British noble (1908-1996)

Marian Louisa, Lady Elmhirst (previously Ferguson; née Montagu Douglas Scott; 16 June 1908 – 11 December 1996) was the first daughter born to Lord Herbert Montagu Douglas Scott and Marie Edwards. She was the paternal grandmother of Sarah Ferguson, and the maternal great-grandmother of Princesses Beatrice and Eugenie of York.

Elmhirst was also a first cousin of Lady Alice Montagu Douglas Scott, who became the Duchess of Gloucester after her wedding to Prince Henry, and an aunt-by-marriage of Queen Elizabeth II. The Countess Spencer, Cynthia, paternal grandmother of Diana, Princess of Wales, was her 2nd cousin.

==Early life==
Marian Montagu Douglas Scott was born on Tuesday 16 June 1908, the second child and first daughter for Lord Herbert Montagu Douglas Scott, son of William Montagu Douglas Scott, 6th Duke of Buccleuch and Lady Louisa Hamilton, and Marie Josephine Edwards, daughter of James Andrew Edwards and Kate Marion Agnes MacNamara.

==Marriage and family==
On 1 November 1927, at the age of 19, Marian married Colonel Andrew Ferguson (10 October 1899 – 4 August 1966), in London. The couple had two sons:

- John Ferguson (21 January 1929 – 1939)
- Ronald Ferguson (10 October 1931 – 16 March 2003)

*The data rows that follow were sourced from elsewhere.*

(** Nothing more comes on a stream that has ended, and nothing is sent on it. *)
Lemma ended_quiet sid fs : sid <> 0 -> forall s r, serve_all fs s = Some r -> table s !! sid = Some Ended ->
  on_stream sid r.2 = [] /\ existsb (ends sid) fs = false /\ concat (map (data_of sid) fs) = [].
Proof.
  intros H0. induction fs as [|f fs IH]; intros s r Hs He; [by injection Hs as <-|].
  destruct (serve_all_cons f fs s r Hs) as (s1 & out1 & out2 & H1 & H2 & ->). unfold on_stream in *. rewrite filter_app.
  cbn [existsb map concat]. destruct (decide (about f = sid)) as [Hi|Hi].
  - destruct f as [i hs fin|i d fin|i c|d|p|i c|ty i fl p]; cbn [about serve ends data_of] in *; subst; rewrite ?He in H1; try done.
    injection H1 as <- <-. apply (IH _ _ H2), lookup_insert_eq.
  - destruct (serve_other sid f s s1 out1 H1 H0 Hi) as (Ht & Ho & -> & ->). unfold on_stream in Ho. rewrite Ho.
    apply (IH _ _ H2). by rewrite Ht.
Qed.

(** The rest of a request that has just gone on. *)
Lemma receive_due sid hs bd fin s fs r :
  sid <> 0 -> (forall s1 r1, serve_all fs s1 = Some r1 -> on_stream sid r1.2 = due sid (table s1 !! sid) fs) ->
  serve_all fs (receive sid hs bd fin s).1 = Some r ->
  on_stream sid ((receive sid hs bd fin s).2 ++ r.2) =
    if fin || existsb (ends sid) fs then reply sid (bd ++ concat (map (data_of sid) fs)) else [].
Proof.
  intros H0 IH Hs. unfold on_stream. rewrite filter_app. destruct fin; cbn [receive fst snd orb] in *.
  - destruct (ended_quiet sid fs H0 _ _ Hs) as (Ho & _ & ->); [apply lookup_insert_eq|]. unfold on_stream in Ho.
    rewrite Ho, !app_nil_r. apply on_stream_own, reply_stream.
  - specialize (IH _ _ Hs). unfold on_stream in IH. rewrite IH. cbn [table set_stream]. by rewrite lookup_insert_eq.
Qed.

Lemma serve_due sid fs : sid <> 0 -> forall s r, serve_all fs s = Some r -> on_stream sid r.2 = due sid (table s !! sid) fs.
Proof.
  intros H0. induction fs as [|f fs IH]; intros s r Hs.
  { injection Hs as <-. cbn. by destruct (table s !! sid) as [[? ?|]|]. }
  destruct (serve_all_cons f fs s r Hs) as (s1 & out1 & out2 & H1 & H2 & Hr).
  destruct (decide (about f = sid)) as [Hi|Hi].
  - assert (Hrec : forall hs bd fin, receive sid hs bd fin s = (s1, out1) -> on_stream sid r.2 =
      if fin || existsb (ends sid) fs then reply sid (bd ++ concat (map (data_of sid) fs)) else []).
    { intros hs bd fin E. pose proof (receive_due sid hs bd fin s fs (r.1, out2) H0 IH) as Hd. rewrite E in Hd. rewrite Hr. by apply Hd. }
    destruct f as [i hs fin|i d fin|i c|d|p|i c|ty i fl p]; cbn [about serve] in *; subst; try done.
    + destruct (table s !! sid) as [[hs0 bd|]|]; [|done|]; injection H1 as H1; rewrite (Hrec _ _ _ H1); cbn; unfold owed; cbn; by rewrite Z.eqb_refl.
    + destruct (table s !! sid) as [[hs0 bd|]|]; [|done|done]. injection H1 as H1. rewrite (Hrec _ _ _ H1). cbn. unfold owed. cbn. by rewrite Z.eqb_refl, <- app_assoc.
    + destruct (table s !! sid) as [x|] eqn:Ex; [|done]. injection H1 as <- <-. rewrite Hr.
      destruct (ended_quiet sid fs H0 _ _ H2) as (Ho & He & _); [apply lookup_insert_eq|]. cbn [snd app] in *. rewrite Ho. destruct x; [|done]. cbn. unfold owed. cbn. by rewrite He.
  - destruct (serve_other sid f s s1 out1 H1 H0 Hi) as (Ht & Ho & He & Hd). rewrite Hr. unfold on_stream in *. rewrite filter_app, Ho.
    cbn [app]. pose proof (IH _ _ H2) as Hn. unfold on_stream in Hn. cbn [snd] in Hn. rewrite Hn, Ht. destruct (table s !! sid) as [[hs bd|]|]; cbn; [|done|]; by rewrite owed_cons, Hd, ?app_nil_r.
Qed.

(** * The handler sends the answer *)

Lemma send_data_chunks fuel sid mx d (h : t PlainTls) : 0 < mx -> (length d < fuel)%nat ->
  send_data_loop fuel sid mx d true h = write_frames (data_chunks fuel sid mx d) h.
Proof.
  intros Hm. revert d h. induction fuel as [|n IH]; intros d h Hl; [lia|]. cbn [send_data_loop data_chunks].
  ifz; [done|]. pose proof (blen_nonneg d). rewrite andb_true_r. cbn [write_frames].
  destruct (write_frame _ h) as [[h1 ret]|]; [|done]. cbn. ifz; [done|]. apply IH, zdrop_shorter; lia.
Qed.

Lemma complete_sends st (h : t PlainTls) : conn_ h = true -> local_settings_ h = settings_reset ->
  exists x, handle_complete_request st h = Some (set_tls x h, PROTOCOL_OK) /\
    concat (sent x) = concat (sent (tls_handler_ h)) ++ concat (map frame_bytes (reply (stream_id st) (body (request st)))).
Proof.
  intros Hc Hl. unfold handle_complete_request. rewrite Hc. cbn [negb]. unfold send_headers_frame. rewrite Hl.
  change (blen (Hpack.encode response_headers) <=? max_frame_size settings_reset) with true. cbv iota.
  destruct (write_frame_plain (response_head (stream_id st)) h) as (x & Ex & Hx & _).
  rewrite response_head_sent in Ex. rewrite Ex. cbn [mbind option_bind].
  set (bd := reply_body (body (request st))).
  assert (Hsend : (if negb (bool_decide (body (request st) = []))
     then send_data_frame (stream_id st) (body (request st)) true (set_tls x h)
     else send_data_frame (stream_id st) (str "OK") true (set_tls x h)) =
     write_frames (data_chunks (S (length bd)) (stream_id st) max_frame bd) (set_tls x h)).
  { rewrite <- send_data_chunks by (done || lia). unfold send_data_frame, bd, reply_body. cbn [set_tls local_settings_].
    rewrite Hl. by case_bool_decide. }
  rewrite Hsend. destruct (write_frames_plain (data_chunks (S (length bd)) (stream_id st) max_frame bd) (set_tls x h)) as (y & -> & Hy & _).
  cbn [mbind option_bind]. exists y. split; [done|]. cbn [set_tls tls_handler_] in Hy. rewrite Hy, Hx. unfold reply. fold bd.
  cbn [map concat]. by rewrite <- app_assoc.
Qed.

(** * The simulation *)

Definition stream_rel (sid : Z) (x : option stream) (y : option Http2Stream.t) : Prop :=
  match x, y with
  | None, None => True
  | Some (Receiving hs bd), Some st =>
      stream_id st = sid /\ state st = OPEN /\ headers (request st) = hs /\ body (request st) = bd
  | Some Ended, Some st => stream_id st = sid
  | _, _ => False
  end.

Record sim (s : server) (h : t PlainTls) : Prop := {
  sim_conn : conn_ h = true;
  sim_local : local_settings_ h = settings_reset;
  sim_ack : settings_ack_sent_ h = acked s;
  sim_streams : forall sid, stream_rel sid (table s !! sid) (find_stream sid h);
}.

(** The parts of the handler [sim] is about, the streams aside, and what it has sent. *)
Definition frame_of (h : t PlainTls) := (conn_ h, local_settings_ h, settings_ack_sent_ h, tls_handler_ h).

Lemma sim_update sid x st s h h1 :
  sim s h -> frame_of h1 = frame_of h -> stream_rel sid (Some x) (Some st) ->
  (forall i, i <> sid -> find_stream i h1 = find_stream i h) -> sim (set_stream sid x s) (put_stream sid st h1).
Proof.
  intros [Hc Hl Ha Hs] [= Ec El Ea _] Hr Hi. split; cbn; [congruence..|]. intros i. unfold find_stream in *. cbn.
  destruct (decide (i = sid)) as [->|Hne].
  - by rewrite lookup_insert_eq, mfind_mset_eq.
  - rewrite lookup_insert_ne, mfind_mset_ne by done. rewrite Hi by done. apply Hs.
Qed.

Lemma sim_tls s h x : sim s h -> sim s (set_tls x h).
Proof. by intros [? ? ? ?]; split. Qed.

(** The end of the HEADERS and DATA handlers: the stream is stored, and answered
    if the frame ends it. *)
Definition conclude (sid : Z) (st : Http2Stream.t) (fin : bool) (h : t PlainTls) : option (t PlainTls * Z) :=
  if fin then handle_complete_request (set_state HALF_CLOSED_REMOTE st) (put_stream sid (set_state HALF_CLOSED_REMOTE st) h)
  else Some (put_stream sid st h, PROTOCOL_OK).

(** The handler answers [r] with the frames of the server. *)
Definition answers (s1 : server) (out : list frame) (h : t PlainTls) (r : option (t PlainTls * Z)) : Prop :=
  exists h1, r = Some (h1, PROTOCOL_OK) /\ sim s1 h1 /\
    concat (sent (tls_handler_ h1)) = concat (sent (tls_handler_ h)) ++ concat (map frame_bytes out).

Lemma conclude_answers sid hs bd fin st s h h1 :
  sim s h -> frame_of h1 = frame_of h -> (forall i, i <> sid -> find_stream i h1 = find_stream i h) ->
  stream_rel sid (Some (Receiving hs bd)) (Some st) ->
  answers (receive sid hs bd fin s).1 (receive sid hs bd fin s).2 h (conclude sid st fin h1).
Proof.
  intros Hsim Hf Hi Hr. destruct Hr as (Hid & Hst & Hh & Hb). injection Hf as Ec El Ea Et.
  assert (Hfr : frame_of h1 = frame_of h) by (unfold frame_of; congruence). destruct fin; cbn [receive conclude fst snd].
  - pose proof (sim_update sid Ended (set_state HALF_CLOSED_REMOTE st) s h h1 Hsim Hfr Hid Hi) as Hs1.
    destruct (complete_sends (set_state HALF_CLOSED_REMOTE st) _ (sim_conn _ _ Hs1) (sim_local _ _ Hs1)) as (x & -> & Hx).
    eexists. split; [done|]. split; [by apply sim_tls|]. cbn [put_stream set_streams tls_handler_ set_tls] in *.
    rewrite Hx, Et. cbn. by rewrite Hid, Hb.
  - eexists. split; [done|]. split; [by apply (sim_update sid _ _ s h h1)|]. cbn. by rewrite Et, app_nil_r.
Qed.

Lemma fin_flag_bits b fin : b = 0 \/ b = HTTP2_FLAG_END_HEADERS -> has_flag (b + fin_flag fin) HTTP2_FLAG_END_STREAM = fin.
Proof. by intros [-> | ->]; destruct fin. Qed.

Lemma headers_answers sid hs fin s s1 out h :
  mwf hs -> Forall Hpack.header_ok hs -> serve (CHeaders sid hs fin) s = Some (s1, out) -> sim s h ->
  answers s1 out h (handle_headers_frame sid (Hpack.encode hs) (HTTP2_FLAG_END_HEADERS + fin_flag fin) h).
Proof.
  intros Hm Hh Hs Hsim. unfold handle_headers_frame, get_or_create_stream.
  assert (Hg : exists h0 st0 hs0 bd, match find_stream sid h with
      | Some st => (h, st) | None => (put_stream sid (Http2Stream.init sid) h, Http2Stream.init sid) end = (h0, st0) /\
    frame_of h0 = frame_of h /\ (forall i, i <> sid -> find_stream i h0 = find_stream i h) /\
    stream_rel sid (Some (Receiving hs0 bd)) (Some (if bool_decide (state st0 = IDLE) then set_state OPEN st0 else st0)) /\
    (s1, out) = receive sid (foldl (fun a p => mset p.1 p.2 a) hs0 hs) bd fin s).
  { pose proof (sim_streams s h Hsim sid) as Hr. cbn [serve] in Hs.
    destruct (table s !! sid) as [[hs0 bd|]|]; [| |].
    - destruct (find_stream sid h) as [st|]; [|done]. exists h, st, hs0, bd. destruct Hr as (? & Hst & ? & ?). rewrite Hst. by injection Hs as Hs.
    - done.
    - destruct (find_stream sid h) as [st|]; [done|]. do 2 eexists. exists [], []. split; [done|]. split; [done|]. split; [|split; [done|]].
      + intros i Hi. by apply mfind_mset_ne.
      + rewrite (foldl_mset_sorted hs []) by (done || constructor). cbn. by injection Hs as Hs. }
  destruct Hg as (h0 & st0 & hs0 & bd & -> & Hf & Hi & Hr & E). set (st1 := if bool_decide (state st0 = IDLE) then _ else _) in *.
  cbn [put_stream set_streams hpack_decoder_]. unfold Hpack.decode. rewrite Hpack.decode_loop_encode by done. cbv iota beta zeta.
  rewrite (foldl_mset_sorted hs []) by (done || constructor). cbn [app]. change (PROTOCOL_OK =? PROTOCOL_OK) with true. cbn [negb].
  replace (has_flag (HTTP2_FLAG_END_HEADERS + fin_flag fin) HTTP2_FLAG_END_HEADERS) with true by (by destruct fin). cbn [negb].
  rewrite fin_flag_bits by (by right).
  replace s1 with (s1, out).1 by done. replace out with (s1, out).2 at 2 by done. rewrite E.
  apply (conclude_answers sid _ bd fin (add_headers hs st1) s h (set_decoder (hpack_decoder_ h0) (put_stream sid st1 h0)) Hsim Hf).
  - intros i Hne. rewrite <- Hi by done. unfold find_stream. by apply mfind_mset_ne.
  - destruct Hr as (? & ? & <- & ?). done.
Qed.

Her first son, John, was 10 years old when he died from peritonitis. In 2019, Marian's granddaughter, Sarah Ferguson, revealed in a speech that her uncle had died as a result of an allergic reaction after he ate a crab sandwich.

Her second son, Ronald, was the father of Sarah, Duchess of York, and the maternal grandfather of Princesses Beatrice and Eugenie of York. He died on 16 March 2003 from a heart attack after a lengthy battle with skin and prostate cancers.

On 30 October 1968, a little more than two years after the death of her husband, Andrew Ferguson (4 August 1966), Marian married Sir Thomas Elmhirst, widower of the late Katherine Black, thus becoming Lady Elmhirst. He died on 6 November 1982.

==Death==
Lady Elmhirst died on 11 December 1996 at Dummer, Hampshire, at the age of 88. She was predeceased by two husbands, Andrew Ferguson (4 August 1966) and Sir Thomas Elmhirst (6 November 1982), and her firstborn son John Ferguson (d. 1939). At the time of her death, she was survived by her son, Major Ronald Ferguson, five grandchildren, and five great-grandchildren.